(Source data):
-- Opening Marker --
(** ** Growing the heap *)

Lemma grow_ok s l A nu gr :
  heap_ok s l A -> 0 < nu -> h_brk s + HDR * nu < 2 ^ 31 ->
  let s' := s <| h_grants := gr |> <| h_brk := h_brk s + HDR * nu |> <| h_mem ::= set_size (h_brk s) nu |> in
  heap_ok s' l ((h_brk s, nu) :: A) /\ untouched A s s'.
Proof.
  intros [Hring Hgap Hfp Ht Hbrk Hsz] Hnu Hnew s'. pose proof (tiled_grow _ _ _ nu Ht Hnu) as Ht'.
  assert (forall a, a ∈ base :: (l ++ A).*1 -> hapart (h_brk s) a) as Hap.
  { intros a Ha. apply hapart_sym. apply (headers_apart _ _ a (h_brk s) Ht').
    - cbn. rewrite !elem_of_cons in *. tauto.
    - right. by left.
    - intros ->. apply elem_of_cons in Ha as [E|(b & E & Hb)%list_elem_of_fmap].
      + destruct Ht as (? & _). unfold HDR in *. lia.
      + destruct (tiled_block _ _ _ b Ht Hb) as (_ & _ & ? & ?). unfold HDR in *. lia. }
  assert (untouched A s s') as Hun.
  { intros b x Hb Hx. cbn. apply set_size_out. destruct (tiled_block _ _ _ b Ht) as (_ & _ & _ & ?); [apply elem_of_app; by right|].
    unfold within in Hx. lia. }
  split; [|done]. destruct (tile_small _ _ (h_brk s, nu) Ht' Hnew) as (_ & _ & Enu); [by left|]. constructor; try done.
  - apply (seg_outside (h_mem s) _ (h_brk s)); [done|intros x Hx; cbn; by apply set_size_out|]. intros c j Hc. apply Hap.
    apply ring_headers. change (c ∈ ((base, 0) :: l).*1). apply list_elem_of_fmap. by exists (c, j).
  - cbn. retile Ht'.
  - apply Forall_cons_2; [cbn; by rewrite size_set_size|].
    apply list.Forall_forall. intros b Hb. rewrite (size_untouched A s s' b Hun Hb); [by apply (proj1 (list.Forall_forall _ _) Hsz)|].
    apply (tiled_block _ _ _ b Ht). apply elem_of_app. by right.
Qed.

(** The size [morecore] asks for. *)
Definition core_units (n : Z) : Z := if n <? 4096 then 4096 else n.

Lemma morecore_ok s l A n fuel :
  heap_ok s l A -> 0 < n -> HDR * core_units n < 2 ^ 31 -> (length l < fuel)%nat ->
  (exists gr, morecore fuel n s = Ok 0 (s <| h_grants := gr |>)) \/
  (exists s' l', morecore fuel n s = Ok (h_freep s') s' /\ h_freep s' <> 0 /\ heap_ok s' l' A /\ untouched A s s' /\
     (length l' <= S (length l))%nat /\ exists b, b ∈ l' /\ n <= b.2).
Proof.
  intros Hok Hn Hsmall Hfuel. unfold morecore. fold (core_units n).
  assert (n <= core_units n /\ 0 < core_units n) as [Hnu Hpos] by (unfold core_units; destruct (Z.ltb_spec n 4096); lia).
  rewrite (s32_small (core_units n * HDR)) by (unfold is_s32, HDR in *; lia).
  assert (0 <= h_brk s) as Hb0. { destruct (ok_tiled _ _ _ Hok) as (? & _). unfold HDR in *. lia. }
  destruct (sbrk_cases (core_units n * HDR) s) as (gr & [Es|[Es Hlt]]); rewrite (bind_ok _ _ _ _ _ Es).
  { left. by exists gr. }
  right.
  rewrite (proj2 (Z.eqb_neq (h_brk s) (-1))) by lia.
  destruct (grow_ok s l A (core_units n) gr Hok Hpos) as [Hok1 Hun1]; [unfold KERNBASE, HDR in *; lia|].
  rewrite u32_small by (unfold is_u32, KERNBASE, HDR in *; lia). rewrite (Z.mul_comm (core_units n) HDR).
  unfold on_mem. mstep. set (s1 := s <| h_grants := gr |> <| h_brk := h_brk s + HDR * core_units n |> <| h_mem ::= set_size (h_brk s) (core_units n) |>) in *.
  destruct (free_spec s1 l A (h_brk s) (core_units n) fuel Hok1 Hfuel) as (s' & l' & E & Hok' & Hun' & _ & _ & Hl' & b & Hb & Hnb).
  exists s', l'. rewrite (bind_ok _ _ _ _ _ E). split; [done|]. split; [|split; [done|split; [|split; [done|exists b; split; [done|lia]]]]].
  - pose proof (ok_freep _ _ _ Hok') as Hf. apply elem_of_cons in Hf as [->|(c & -> & Hc)%list_elem_of_fmap]; [lia|].
    destruct (tiled_block _ _ _ c (ok_tiled _ _ _ Hok')) as (? & _); [apply elem_of_app; by left|]. unfold HDR in *. lia.
  - by apply (untouched_trans _ _ s1).
Qed.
-- Closing Marker --
(Work order): Write out a verbatim copy of the data, beginning with its first line and ending with the line that contains "heap_ok s l A -> 0 < n ->".

(Worked solution):
(** ** Growing the heap *)

Lemma grow_ok s l A nu gr :
  heap_ok s l A -> 0 < nu -> h_brk s + HDR * nu < 2 ^ 31 ->
  let s' := s <| h_grants := gr |> <| h_brk := h_brk s + HDR * nu |> <| h_mem ::= set_size (h_brk s) nu |> in
  heap_ok s' l ((h_brk s, nu) :: A) /\ untouched A s s'.
Proof.
  intros [Hring Hgap Hfp Ht Hbrk Hsz] Hnu Hnew s'. pose proof (tiled_grow _ _ _ nu Ht Hnu) as Ht'.
  assert (forall a, a ∈ base :: (l ++ A).*1 -> hapart (h_brk s) a) as Hap.
  { intros a Ha. apply hapart_sym. apply (headers_apart _ _ a (h_brk s) Ht').
    - cbn. rewrite !elem_of_cons in *. tauto.
    - right. by left.
    - intros ->. apply elem_of_cons in Ha as [E|(b & E & Hb)%list_elem_of_fmap].
      + destruct Ht as (? & _). unfold HDR in *. lia.
      + destruct (tiled_block _ _ _ b Ht Hb) as (_ & _ & ? & ?). unfold HDR in *. lia. }
  assert (untouched A s s') as Hun.
  { intros b x Hb Hx. cbn. apply set_size_out. destruct (tiled_block _ _ _ b Ht) as (_ & _ & _ & ?); [apply elem_of_app; by right|].
    unfold within in Hx. lia. }
  split; [|done]. destruct (tile_small _ _ (h_brk s, nu) Ht' Hnew) as (_ & _ & Enu); [by left|]. constructor; try done.
  - apply (seg_outside (h_mem s) _ (h_brk s)); [done|intros x Hx; cbn; by apply set_size_out|]. intros c j Hc. apply Hap.
    apply ring_headers. change (c ∈ ((base, 0) :: l).*1). apply list_elem_of_fmap. by exists (c, j).
  - cbn. retile Ht'.
  - apply Forall_cons_2; [cbn; by rewrite size_set_size|].
    apply list.Forall_forall. intros b Hb. rewrite (size_untouched A s s' b Hun Hb); [by apply (proj1 (list.Forall_forall _ _) Hsz)|].
    apply (tiled_block _ _ _ b Ht). apply elem_of_app. by right.
Qed.

(** The size [morecore] asks for. *)
Definition core_units (n : Z) : Z := if n <? 4096 then 4096 else n.

Lemma morecore_ok s l A n fuel :
  heap_ok s l A -> 0 < n -> HDR * core_units n < 2 ^ 31 -> (length l < fuel)%nat ->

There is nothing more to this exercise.